**What to work on**
The complete set of records should be given again verbatim.

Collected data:
Definition entropy_none {S} : Entropy.entropy_record_t S :=
  Entropy.Build_entropy_record_t S Entropy.ENTROPY_REC_OFF NULL 0 [] 0 0 0 0 0.
(** A source that counts the draws and repeats a byte. *)
Definition example_source : Entropy.entropy_source_fn Z :=
  fun s len => (0, replicate (Z.to_nat len) (byte.of_Z s), s + 1).

Lemma entropy_replay_same_witness :
  let rec := Entropy.entropy_record_begin_epoch
    (Entropy.entropy_record_init (& entropy_none) Entropy.ENTROPY_REC_RECORD (& example_source) (& (zeros 8)) 8).2 4 in
  let '(_, os, r1, _) := EntropySpec.fills rec 65 [2; 3]%nat in
  let '(count, bytes) := Entropy.entropy_record_bytes r1 in
  let replay := Entropy.entropy_record_load
    (Entropy.entropy_record_init (& entropy_none) Entropy.ENTROPY_REC_REPLAY (& example_source) (& (zeros 8)) 8).2
    4 bytes count in
  let '(rcs, os', r2, world) := EntropySpec.fills replay.2 1000 [4; 3]%nat in
  let recorded := mjoin os in
  length recorded = 5%nat /\ replay.1 = Entropy.ENTROPY_REC_OK /\
  Forall (fun rc => rc = Entropy.ENTROPY_REC_OK) rcs /\ world = 1000 /\
  mjoin os' = take 7 recorded ++ zeros (7 - length recorded) /\
  (exists k, r2 = & k /\ Entropy.underflow k = Z.of_nat (7 - length recorded)).
Proof.
  apply (entropy_replay_same entropy_none entropy_none example_source (& example_source)
           (zeros 8) (zeros 8) 8 4 65 1000 [2; 3]%nat [4; 3]%nat); try (cbn; lia); try reflexivity.
  intros s n. split; [reflexivity|]. cbn. rewrite length_replicate. lia.
Defined.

**Your solution**
Definition entropy_none {S} : Entropy.entropy_record_t S :=
  Entropy.Build_entropy_record_t S Entropy.ENTROPY_REC_OFF NULL 0 [] 0 0 0 0 0.
(** A source that counts the draws and repeats a byte. *)
Definition example_source : Entropy.entropy_source_fn Z :=
  fun s len => (0, replicate (Z.to_nat len) (byte.of_Z s), s + 1).

Lemma entropy_replay_same_witness :
  let rec := Entropy.entropy_record_begin_epoch
    (Entropy.entropy_record_init (& entropy_none) Entropy.ENTROPY_REC_RECORD (& example_source) (& (zeros 8)) 8).2 4 in
  let '(_, os, r1, _) := EntropySpec.fills rec 65 [2; 3]%nat in
  let '(count, bytes) := Entropy.entropy_record_bytes r1 in
  let replay := Entropy.entropy_record_load
    (Entropy.entropy_record_init (& entropy_none) Entropy.ENTROPY_REC_REPLAY (& example_source) (& (zeros 8)) 8).2
    4 bytes count in
  let '(rcs, os', r2, world) := EntropySpec.fills replay.2 1000 [4; 3]%nat in
  let recorded := mjoin os in
  length recorded = 5%nat /\ replay.1 = Entropy.ENTROPY_REC_OK /\
  Forall (fun rc => rc = Entropy.ENTROPY_REC_OK) rcs /\ world = 1000 /\
  mjoin os' = take 7 recorded ++ zeros (7 - length recorded) /\
  (exists k, r2 = & k /\ Entropy.underflow k = Z.of_nat (7 - length recorded)).
Proof.
  apply (entropy_replay_same entropy_none entropy_none example_source (& example_source)
           (zeros 8) (zeros 8) 8 4 65 1000 [2; 3]%nat [4; 3]%nat); try (cbn; lia); try reflexivity.
  intros s n. split; [reflexivity|]. cbn. rewrite length_replicate. lia.
Defined.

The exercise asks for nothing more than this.